# What the exercise asks:
Copy the records below verbatim, from the first line through the line containing "and in whatever", inclusive, and output nothing else.
%%
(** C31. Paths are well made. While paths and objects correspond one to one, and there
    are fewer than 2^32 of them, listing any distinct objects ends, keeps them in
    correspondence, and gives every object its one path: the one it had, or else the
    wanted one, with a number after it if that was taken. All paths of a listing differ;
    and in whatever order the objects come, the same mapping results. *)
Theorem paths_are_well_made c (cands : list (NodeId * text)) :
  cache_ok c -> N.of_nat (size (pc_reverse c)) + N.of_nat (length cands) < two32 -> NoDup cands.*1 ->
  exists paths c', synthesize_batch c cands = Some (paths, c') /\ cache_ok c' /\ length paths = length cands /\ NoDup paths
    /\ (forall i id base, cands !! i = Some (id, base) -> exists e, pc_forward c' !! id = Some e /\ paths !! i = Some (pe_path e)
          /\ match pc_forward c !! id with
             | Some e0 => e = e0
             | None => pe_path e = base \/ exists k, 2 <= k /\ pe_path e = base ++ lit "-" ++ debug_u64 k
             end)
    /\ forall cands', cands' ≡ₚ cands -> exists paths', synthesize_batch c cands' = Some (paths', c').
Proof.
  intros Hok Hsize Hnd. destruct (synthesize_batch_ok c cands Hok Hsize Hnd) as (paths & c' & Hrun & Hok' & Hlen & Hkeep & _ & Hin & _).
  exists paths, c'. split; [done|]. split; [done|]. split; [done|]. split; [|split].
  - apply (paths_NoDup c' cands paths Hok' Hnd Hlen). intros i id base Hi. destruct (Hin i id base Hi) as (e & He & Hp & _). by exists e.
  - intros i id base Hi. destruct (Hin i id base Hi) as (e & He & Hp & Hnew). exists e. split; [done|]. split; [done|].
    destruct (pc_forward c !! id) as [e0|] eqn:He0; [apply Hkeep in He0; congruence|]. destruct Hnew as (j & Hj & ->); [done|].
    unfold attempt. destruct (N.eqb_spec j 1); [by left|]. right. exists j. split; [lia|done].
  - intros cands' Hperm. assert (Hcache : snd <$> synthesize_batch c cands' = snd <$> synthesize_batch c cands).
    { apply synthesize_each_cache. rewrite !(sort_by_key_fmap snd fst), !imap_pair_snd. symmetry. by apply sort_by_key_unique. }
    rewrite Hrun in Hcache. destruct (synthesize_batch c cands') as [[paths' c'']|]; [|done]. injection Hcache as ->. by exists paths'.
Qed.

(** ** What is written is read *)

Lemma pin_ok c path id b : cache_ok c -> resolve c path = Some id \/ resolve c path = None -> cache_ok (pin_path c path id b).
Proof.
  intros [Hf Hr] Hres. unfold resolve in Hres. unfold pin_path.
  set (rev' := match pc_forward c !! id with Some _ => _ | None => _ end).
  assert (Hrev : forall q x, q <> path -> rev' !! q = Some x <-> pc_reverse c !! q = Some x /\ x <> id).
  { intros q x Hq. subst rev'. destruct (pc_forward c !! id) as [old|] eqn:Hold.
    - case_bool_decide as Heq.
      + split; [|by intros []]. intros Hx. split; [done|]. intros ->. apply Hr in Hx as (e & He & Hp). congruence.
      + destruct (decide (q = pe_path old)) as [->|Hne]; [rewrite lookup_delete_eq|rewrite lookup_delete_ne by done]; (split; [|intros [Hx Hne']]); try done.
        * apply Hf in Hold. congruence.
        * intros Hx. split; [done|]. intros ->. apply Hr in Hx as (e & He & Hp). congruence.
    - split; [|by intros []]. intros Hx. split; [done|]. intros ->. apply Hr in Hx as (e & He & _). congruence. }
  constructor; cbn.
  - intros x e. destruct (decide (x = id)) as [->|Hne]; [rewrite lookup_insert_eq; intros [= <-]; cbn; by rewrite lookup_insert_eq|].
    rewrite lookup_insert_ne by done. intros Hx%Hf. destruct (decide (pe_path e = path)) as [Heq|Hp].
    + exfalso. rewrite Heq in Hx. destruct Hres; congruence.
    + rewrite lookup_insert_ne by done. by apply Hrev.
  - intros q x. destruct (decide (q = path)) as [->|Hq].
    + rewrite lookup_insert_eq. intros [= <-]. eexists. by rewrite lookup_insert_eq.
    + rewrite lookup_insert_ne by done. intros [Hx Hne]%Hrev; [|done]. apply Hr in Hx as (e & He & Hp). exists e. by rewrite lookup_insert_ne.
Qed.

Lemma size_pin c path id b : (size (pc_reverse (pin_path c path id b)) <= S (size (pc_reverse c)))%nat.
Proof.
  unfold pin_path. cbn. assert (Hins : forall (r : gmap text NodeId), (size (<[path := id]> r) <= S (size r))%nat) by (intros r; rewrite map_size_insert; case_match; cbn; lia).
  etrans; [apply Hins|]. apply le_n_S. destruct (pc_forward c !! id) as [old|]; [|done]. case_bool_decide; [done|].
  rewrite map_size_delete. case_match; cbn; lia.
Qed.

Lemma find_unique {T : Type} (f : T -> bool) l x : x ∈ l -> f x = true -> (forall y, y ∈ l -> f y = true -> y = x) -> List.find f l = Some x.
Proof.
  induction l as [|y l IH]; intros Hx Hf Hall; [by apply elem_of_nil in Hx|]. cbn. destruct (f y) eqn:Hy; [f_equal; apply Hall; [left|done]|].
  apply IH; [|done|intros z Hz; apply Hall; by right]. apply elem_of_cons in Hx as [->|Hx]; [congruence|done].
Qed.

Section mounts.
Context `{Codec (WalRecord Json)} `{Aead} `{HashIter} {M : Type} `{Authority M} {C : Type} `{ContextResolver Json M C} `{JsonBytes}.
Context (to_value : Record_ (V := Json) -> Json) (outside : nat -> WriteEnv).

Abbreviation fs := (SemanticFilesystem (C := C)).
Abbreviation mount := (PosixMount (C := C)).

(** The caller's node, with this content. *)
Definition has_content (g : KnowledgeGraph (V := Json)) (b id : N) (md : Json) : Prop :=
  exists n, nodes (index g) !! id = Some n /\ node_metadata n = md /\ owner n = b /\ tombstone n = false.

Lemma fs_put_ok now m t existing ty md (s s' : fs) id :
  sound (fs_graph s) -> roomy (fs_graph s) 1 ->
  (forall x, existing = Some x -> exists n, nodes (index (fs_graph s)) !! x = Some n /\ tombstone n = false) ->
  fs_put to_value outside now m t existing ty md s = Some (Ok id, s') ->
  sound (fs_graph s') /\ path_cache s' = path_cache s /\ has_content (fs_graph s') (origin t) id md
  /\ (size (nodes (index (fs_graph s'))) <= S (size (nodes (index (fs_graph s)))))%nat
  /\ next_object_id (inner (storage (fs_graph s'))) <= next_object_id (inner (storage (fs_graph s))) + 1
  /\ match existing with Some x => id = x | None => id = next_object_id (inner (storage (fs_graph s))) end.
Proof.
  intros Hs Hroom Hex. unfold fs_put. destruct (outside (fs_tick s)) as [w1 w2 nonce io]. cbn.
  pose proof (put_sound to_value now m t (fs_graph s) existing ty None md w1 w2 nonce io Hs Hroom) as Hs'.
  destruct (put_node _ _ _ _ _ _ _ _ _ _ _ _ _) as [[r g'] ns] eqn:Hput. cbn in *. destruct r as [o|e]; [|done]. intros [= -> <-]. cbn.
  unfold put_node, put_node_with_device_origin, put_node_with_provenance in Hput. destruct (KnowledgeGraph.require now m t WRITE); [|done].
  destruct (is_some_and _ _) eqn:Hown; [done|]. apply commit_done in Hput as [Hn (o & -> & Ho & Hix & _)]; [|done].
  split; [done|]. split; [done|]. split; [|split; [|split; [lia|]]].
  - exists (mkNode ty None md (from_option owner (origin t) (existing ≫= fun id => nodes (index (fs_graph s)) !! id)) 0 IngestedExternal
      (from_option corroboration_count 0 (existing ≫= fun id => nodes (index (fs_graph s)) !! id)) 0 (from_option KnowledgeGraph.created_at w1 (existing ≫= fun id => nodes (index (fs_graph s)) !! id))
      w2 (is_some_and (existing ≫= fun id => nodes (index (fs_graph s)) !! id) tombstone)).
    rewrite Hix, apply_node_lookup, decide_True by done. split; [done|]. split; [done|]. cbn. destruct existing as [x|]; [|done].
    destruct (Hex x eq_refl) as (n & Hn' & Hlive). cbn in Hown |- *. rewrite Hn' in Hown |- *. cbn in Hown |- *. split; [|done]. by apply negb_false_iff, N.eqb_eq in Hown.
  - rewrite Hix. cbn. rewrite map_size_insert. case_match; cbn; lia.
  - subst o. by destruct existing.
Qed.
%%
# Result:
(** C31. Paths are well made. While paths and objects correspond one to one, and there
    are fewer than 2^32 of them, listing any distinct objects ends, keeps them in
    correspondence, and gives every object its one path: the one it had, or else the
    wanted one, with a number after it if that was taken. All paths of a listing differ;
    and in whatever order the objects come, the same mapping results. *)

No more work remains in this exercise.